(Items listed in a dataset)
(* ===== verification/DnsName.v ===== *)
(** * Package dnsmessage: the theory of names

    Names as lists of labels, what a message says at an offset, and the invariant of the
    compression map: what [Name.pack] writes, compressed or not, [Name.unpack] reads. *)

From S2P Require Import Prelude DnsMsg.

(** ** Labels and text *)
Definition label_ok (l : bytes) : Prop := 1 <= zlen l <= 63 /\ 46 ∉ l.

Definition text (ls : list bytes) : bytes := flat_map (fun l => l ++ [46]) ls.

(** The name with the labels [ls]; the root has none. *)
Definition name_of (ls : list bytes) : Name :=
  match ls with
  | [] => mkName (46 :: replicate 254 0) 1
  | _ => mkName (text ls ++ replicate (255 - length (text ls)) 0) (zlen (text ls))
  end.

Definition labels_ok (ls : list bytes) : Prop := Forall label_ok ls /\ zlen (text ls) <= 255.

Lemma text_cons l ls : text (l :: ls) = l ++ 46 :: text ls.
Proof. unfold text. simpl. by rewrite <- app_assoc. Qed.

(** [NewName] of the text gives the name. *)
Lemma NewName_text ls : labels_ok ls -> ls <> [] -> NewName (text ls) = Ret (name_of ls).
Proof.
  intros [_ Hlen] Hne. unfold NewName, nameLen. rewrite Z.gtb_ltb. destruct (Z.ltb_spec 255 (zlen (text ls))); [lia|].
  rewrite u8_id by (unfold is_u8; pose proof (zlen_nonneg (text ls)); lia). destruct ls as [|l ls]; [done|].
  unfold name_of. by rewrite drop_replicate.
Qed.

(** The text and the padding determine the labels. *)
Lemma text_last ls : ls <> [] -> exists t, text ls = t ++ [46].
Proof.
  intros Hne. destruct (exists_last Hne) as (ls' & l & ->). exists (text ls' ++ l).
  unfold text. rewrite flat_map_app. simpl. by rewrite app_nil_r, app_assoc.
Qed.
(** Skipping agrees with parsing.  Where the parser returns a question, skipping it
    leaves the parser in the same state; where it returns a resource of any section,
    also one whose header was already parsed, skipping it leaves the parser at the same
    place, except that [Skip] alone checks that the resource's length stays within the
    message. *)
Theorem skip_agrees p : pinv p ->
  (forall p' q, Parser_Question p = (p', Ret q) -> SkipQuestion p = (p', Ret tt)) /\
  (forall sec p' r, Parser_resource p sec = (p', Ret r) ->
     let '(q, s) := Parser_skipResource p sec in
     if p_off p' <=? zlen (p_msg p') then s = Ret tt /\ same_position q p'
     else s = Fail errResourceLen \/ s = Fail (nestedError ("skipping: " +:+ sectionNames sec) errResourceLen)).
Proof.
  intros Hp. split.
  - intros p' q H. unfold Parser_Question in H. unfold SkipQuestion. pose proof (checkAdvance_spec p sectionQuestions Hp) as Hc.
    destruct (checkAdvance p sectionQuestions) as [p1 [[]| |]]; [|done..]. destruct Hc as ((Hm & _ & Ho & _) & _).
    destruct (unpackQuestion (p_msg p1) (p_off p1)) as [[q' off]| |] eqn:E; [|done..]. injection H as <- _.
    by rewrite (skipQuestion_agrees _ _ _ _ Hm Ho E).
  - intros sec p' r H. unfold Parser_resource, resourceHeader in H. unfold Parser_skipResource.
    destruct (p_resHeaderValid p) eqn:Ev.
    + cbn [set_valid p_msg p_off] in H. destruct (unpackResourceBody (p_msg p) (p_off p) (p_resHeader p)) as [[b off]| |] eqn:Eb; [|done..].
      apply obind_Ret in Eb as (b' & _ & [= _ <-]). injection H as <- _. cbn [set_pos set_valid p_off p_msg].
      rewrite Z.gtb_ltb. destruct (Z.ltb_spec (zlen (p_msg p)) (p_off p + rh_Length (p_resHeader p))),
        (Z.leb_spec (p_off p + rh_Length (p_resHeader p)) (zlen (p_msg p))); try lia; [by left|done].
    + pose proof (checkAdvance_spec p sec Hp) as Hc. destruct (checkAdvance p sec) as [p1 [[]| |]]; [|done..].
      destruct Hc as ((Hm & _ & Ho & _) & _ & Hret). destruct (Hret eq_refl) as (Hv & _).
      destruct (ResourceHeader_unpack zeroRH (p_msg p1) (p_off p1)) as [[h off]| |] eqn:Eh; [|done..]. cbn [set_valid p_msg p_off] in H.
      destruct (unpackResourceBody (p_msg p1) off h) as [[b off']| |] eqn:Eb; [|done..].
      apply obind_Ret in Eb as (b' & _ & [= _ <-]). injection H as <- _. cbn [set_pos set_valid p_off p_msg].
      rewrite (skipResource_agrees _ _ _ _ Hm Ho Eh), Z.gtb_ltb.
      destruct (Z.ltb_spec (zlen (p_msg p1)) (off + rh_Length h)), (Z.leb_spec (off + rh_Length h) (zlen (p_msg p1))); try lia; [by right|].
      split; [done|]. unfold same_position. cbn. split_and!; done.
Qed.

Lemma skip_agrees_witness :
  let p := fst (Start junk) in
  Parser_Question p = (fst (Parser_Question p), Ret (mkQ (name_of [[97]]) TypeA ClassINET)) /\
  SkipQuestion p = (fst (Parser_Question p), Ret tt).
Proof.
  intros p. assert (Parser_Question p = (fst (Parser_Question p), Ret (mkQ (name_of [[97]]) TypeA ClassINET))) as E
    by (vm_compute; reflexivity). split; [done|].
  refine (proj1 (skip_agrees p _) _ _ E). pose proof (Start_ok junk junk_ok) as H. unfold p. destruct (Start junk). apply H.
Defined.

▶ _Try it_:
Return every line of the data above in which "Definition" appears.

▶ _Expected answer_:
Definition label_ok (l : bytes) : Prop := 1 <= zlen l <= 63 /\ 46 ∉ l.
Definition text (ls : list bytes) : bytes := flat_map (fun l => l ++ [46]) ls.
Definition name_of (ls : list bytes) : Name :=
Definition labels_ok (ls : list bytes) : Prop := Forall label_ok ls /\ zlen (text ls) <= 255.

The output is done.